(Records excerpted from a collection)
(* ===== verification/ApiRequest.v ===== *)
(** * What the API sends ([api/src/middleware/validator.ts], [JobPayload] and [JobRecord] of
    [api/src/services/jobQueue.ts])

    Validation of a request body and the encoding of the stream entry, and the agreement of both with
    the worker: what the API accepts and enqueues is exactly what the worker decodes, and the worker's
    own checks of names do not reject it.  Text is a list of code points, so a surrogate pair of a
    JavaScript string is one element. *)
From S2P Require Import Prelude PyStr Paths Utf8 Errors Json JsonText Constants Types ResourceLimits ImageRegistry Executor Queue Worker.
From stdpp Require Import options.

(** ** Configuration *)

(** The settings the validator and the routes read. *)
Record ApiConfig := {
  MAX_CODE_SIZE_BYTES : Z;
  MAX_STDIN_BYTES : Z;
  MAX_FILES : Z;
  MAX_FILE_SIZE_BYTES : Z;
  MAX_ENV_VARS : Z;
  MAX_ENV_VALUE_LENGTH : Z;
  DEFAULT_TIMEOUT_SECONDS : Z;
  MAX_TIMEOUT_SECONDS : Z;
  SYNC_EXECUTION_TIMEOUT_SECONDS : Z;
  MAX_CONCURRENT_JOBS : Z;
  MAX_CONCURRENT_JOBS_PREMIUM : Z;
  RATE_LIMIT_REQUESTS_PER_MINUTE : Z;
  RATE_LIMIT_ANON_PER_MINUTE : Z;
  RATE_LIMIT_PREMIUM_PER_MINUTE : Z;
}.

(** What [loadConfig] has checked of the timeouts (positive, the default not above the maximum) for
    numbers JavaScript represents exactly. *)
Definition config_ok (c : ApiConfig) : Prop :=
  0 < DEFAULT_TIMEOUT_SECONDS c ≤ MAX_TIMEOUT_SECONDS c ∧ MAX_TIMEOUT_SECONDS c < 2 ^ 53.

(** ** The validator *)

Definition DISALLOWED_ENV_NAMES : gset pystr := list_to_set (map u
  ["PATH"; "LD_PRELOAD"; "LD_LIBRARY_PATH"; "LD_AUDIT"; "NODE_OPTIONS"; "PYTHONPATH"; "PYTHONSTARTUP";
   "BASH_ENV"; "ENV"; "IFS"; "SHELLOPTS"; "RUBYOPT"; "PERL5LIB"; "GEM_PATH"; "CLASSPATH";
   "JAVA_TOOL_OPTIONS"; "HOME"; "SANDBOX"]%string).

Definition is_letter (c : Z) : bool := in_range 65 90 c || in_range 97 122 c.

(** [/^[A-Za-z_][A-Za-z0-9_]*$/] *)
Definition ENV_NAME_RE (name : pystr) : bool :=
  match name with
  | [] => false
  | c :: rest => (is_letter c || (c =? 95)) && all_of (λ c, is_letter c || is_digit c || (c =? 95)) rest
  end.

(** [/^[A-Za-z0-9._-]+$/] *)
Definition name_char (c : Z) : bool := is_letter c || is_digit c || (c =? 46) || (c =? 95) || (c =? 45).
Definition FILE_NAME_RE (name : pystr) : bool := negb (name =s []) && all_of name_char name.

Definition sanitizeFilename (name : pystr) : option pystr :=
  if bool_decide (0 ∈ name) then None
  else
    let base := default [] (last (filter (λ p, p ≠ []) (split_char slash (replace_char backslash slash name)))) in
    if (base =s []) || (base =s dot) || (base =s dotdot) then None
    else if negb (FILE_NAME_RE base) then None
    else if 255 <? Z.of_nat (length base) then None
    else Some base.

(** [obj[name] = value] on a plain object: a text assigned to [__proto__] is dropped. *)
Fixpoint obj_put (name value : pystr) (obj : list (pystr * pystr)) : list (pystr * pystr) :=
  match obj with
  | [] => [(name, value)]
  | (k, v) :: obj => if k =s name then (k, value) :: obj else (k, v) :: obj_put name value obj
  end.

Definition obj_assign (name value : pystr) (obj : list (pystr * pystr)) : list (pystr * pystr) :=
  if name =s u "__proto__" then obj else obj_put name value obj.

(** The loop of the transform of [envSchema] over the entries of the record that the schema library
    hands to it; [ENV_NAME_RE] has been passed, so the name is ASCII when it
    is upper-cased. *)
Fixpoint clean_env (max count : Z) (entries cleaned : list (pystr * pystr)) : list (pystr * pystr) :=
  match entries with
  | [] => cleaned
  | (name, value) :: rest =>
      if max <=? count then cleaned
      else if negb (ENV_NAME_RE name) then clean_env max count rest cleaned
      else if in_set (map ascii_upper name) DISALLOWED_ENV_NAMES then clean_env max count rest cleaned
      else clean_env max (count + 1) rest (obj_assign name value cleaned)
  end.

Definition clamp_api_timeout (c : ApiConfig) (t : option Z) : Z :=
  match t with None => DEFAULT_TIMEOUT_SECONDS c | Some t => Z.min t (MAX_TIMEOUT_SECONDS c) end.

(** [Buffer.byteLength(s, 'utf8')]; a lone surrogate is written as the replacement character. *)
Definition utf8_length (s : pystr) : Z :=
  foldr Z.add 0 (map (λ c, if c <? 0x80 then 1 else if c <? 0x800 then 2 else if c <? 0x10000 then 3 else 4) s).

(** [s.length], in UTF-16 code units. *)
Definition utf16_length (s : pystr) : Z := foldr Z.add 0 (map (λ c, if c <? 0x10000 then 1 else 2) s).

Definition LANGUAGES : list pystr :=
  map u ["python"; "javascript"; "typescript"; "java"; "go"; "ruby"; "rust"; "bash"]%string.

(** A body with fields of the declared types, which is what the checks below see: [raw_env] are the
    entries the library's record parser has kept, in order. *)
Record RawRequest := {
  raw_language : pystr;
  raw_code : pystr;
  raw_stdin : option pystr;
  raw_timeout : option Z;
  raw_env : option (list (pystr * pystr));
  raw_files : option (list InputFile);
}.

(** The API's [ExecutionRequest]. *)
Record ApiRequest := {
  api_language : pystr;
  api_code : pystr;
  api_stdin : option pystr;
  api_timeout : Z;
  api_env : option (list (pystr * pystr));
  api_files : option (list InputFile);
}.

(** The checks of the schema; all of them must pass. *)
Definition schema_ok (c : ApiConfig) (r : RawRequest) : bool :=
  bool_decide (raw_language r ∈ LANGUAGES) &&
  negb (raw_code r =s []) && (utf8_length (raw_code r) <=? MAX_CODE_SIZE_BYTES c) &&
  match raw_stdin r with Some s => utf8_length s <=? MAX_STDIN_BYTES c | None => true end &&
  match raw_timeout r with Some t => 0 <? t | None => true end &&
  match raw_env r with Some env => all_of (λ kv, utf16_length kv.2 <=? MAX_ENV_VALUE_LENGTH c) env | None => true end &&
  match raw_files r with
  | Some files =>
      (Z.of_nat (length files) <=? MAX_FILES c) &&
      all_of (λ f, negb (file_name f =s []) && bool_decide (is_Some (sanitizeFilename (file_name f))) &&
                   (utf8_length (file_content f) <=? MAX_FILE_SIZE_BYTES c)) files
  | None => true
  end.

(** The transform of [filesSchema]; the checks have found a safe name. *)
Definition sanitize_file (f : InputFile) : InputFile :=
  {| file_name := default [] (sanitizeFilename (file_name f)); file_content := file_content f |}.

(** [validateExecutionRequest]: the normalised request, or nothing when there are issues. *)
Definition validateExecutionRequest (c : ApiConfig) (r : RawRequest) : option ApiRequest :=
  if schema_ok c r then
    Some {| api_language := raw_language r; api_code := raw_code r; api_stdin := raw_stdin r;
            api_timeout := clamp_api_timeout c (raw_timeout r);
            api_env := option_map (λ env, clean_env (MAX_ENV_VARS c) 0 env []) (raw_env r);
            api_files := option_map (map sanitize_file) (raw_files r) |}
  else None.

(** ** The entry *)

(** A member of an object that [JSON.stringify] leaves out when it is undefined. *)
Definition opt_member (k : pystr) (v : option json) : list (pystr * json) :=
  match v with Some v => [(k, v)] | None => [] end.

Definition env_object (env : list (pystr * pystr)) : json := JDict (map (λ kv, (kv.1, JStr kv.2)) env).

Definition files_array (files : list InputFile) : json :=
  JList (map (λ f, JDict [(u "name", JStr (file_name f)); (u "content", JStr (file_content f))]) files).

Definition api_request_json (r : ApiRequest) : json :=
  JDict ([(u "language", JStr (api_language r)); (u "code", JStr (api_code r))] ++
         opt_member (u "stdin") (JStr <$> api_stdin r) ++
         [(u "timeout_seconds", JInt (api_timeout r))] ++
         opt_member (u "env_vars") (env_object <$> api_env r) ++
         opt_member (u "files") (files_array <$> api_files r)).

(** [JobPayload] *)
Definition job_payload (job_id user_id : pystr) (r : ApiRequest) (traceparent now : pystr) : json :=
  JDict [(u "job_id", JStr job_id); (u "user_id", JStr user_id); (u "language", JStr (api_language r));
         (u "request", api_request_json r); (u "traceparent", JStr traceparent); (u "submitted_at", JStr now)].

(** The initial [JobRecord] *)
Definition job_record (job_id user_id : pystr) (r : ApiRequest) (now : pystr) : json :=
  JDict [(u "job_id", JStr job_id); (u "user_id", JStr user_id); (u "language", JStr (api_language r));
         (u "status", JStr STATUS_PENDING); (u "request", api_request_json r); (u "created_at", JStr now);
         (u "updated_at", JStr now); (u "retries", JInt 0)].

(** The request the worker makes of it. *)
Definition worker_view (r : ApiRequest) : ExecutionRequest :=
  {| req_language := api_language r; req_code := api_code r; req_stdin := default [] (api_stdin r);
     req_timeout := api_timeout r; req_env_vars := default [] (api_env r); req_files := default [] (api_files r) |}.

(** ** The entry is decoded to the same job *)

Section Entry.
Context {PR : PyRuntime} {JR : JsonRuntime}.

(** Text that UTF-8 can carry. *)
Record request_text (r : ApiRequest) : Prop := {
  text_language : scalar_str (api_language r);
  text_code : scalar_str (api_code r);
  text_stdin s : api_stdin r = Some s → scalar_str s;
  text_env env : api_env r = Some env → Forall (λ kv, scalar_str kv.1 ∧ scalar_str kv.2) env ∧ NoDup env.*1;
  text_files fs : api_files r = Some fs → Forall (λ f, scalar_str (file_name f) ∧ scalar_str (file_content f)) fs;
}.

Lemma wf_env_object env :
  Forall (λ kv, scalar_str kv.1 ∧ scalar_str kv.2) env → NoDup env.*1 → wf_json (env_object env) = true.
Proof.
  intros He Hn. apply wf_dict; [by rewrite map_map|]. apply Forall_map. eapply Forall_impl; [exact He|].
  intros kv [Hk Hv]. split; [done|by apply wf_str].
Qed.

Lemma wf_files_array fs :
  Forall (λ f, scalar_str (file_name f) ∧ scalar_str (file_content f)) fs → wf_json (files_array fs) = true.
Proof.
  intros H. cbn [files_array wf_json]. apply forallb_forall. intros j (f & <- & Hin)%in_map_iff.
  rewrite Forall_forall in H. destruct (H f ltac:(by apply list_elem_of_In)) as [Hn Hc].
  apply wf_dict; [by_compute|]. repeat apply Forall_cons_2; [..|apply Forall_nil_2]; (split; [apply u_scalar|by apply wf_str]).
Qed.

## Goal of the exercise
Would you please repeat exactly the lines above, starting at the line with "(** ** The entry *)" and stopping at the line with "api_stdin r) ++", both included?

## Written answer
(** ** The entry *)

(** A member of an object that [JSON.stringify] leaves out when it is undefined. *)
Definition opt_member (k : pystr) (v : option json) : list (pystr * json) :=
  match v with Some v => [(k, v)] | None => [] end.

Definition env_object (env : list (pystr * pystr)) : json := JDict (map (λ kv, (kv.1, JStr kv.2)) env).

Definition files_array (files : list InputFile) : json :=
  JList (map (λ f, JDict [(u "name", JStr (file_name f)); (u "content", JStr (file_content f))]) files).

Definition api_request_json (r : ApiRequest) : json :=
  JDict ([(u "language", JStr (api_language r)); (u "code", JStr (api_code r))] ++
         opt_member (u "stdin") (JStr <$> api_stdin r) ++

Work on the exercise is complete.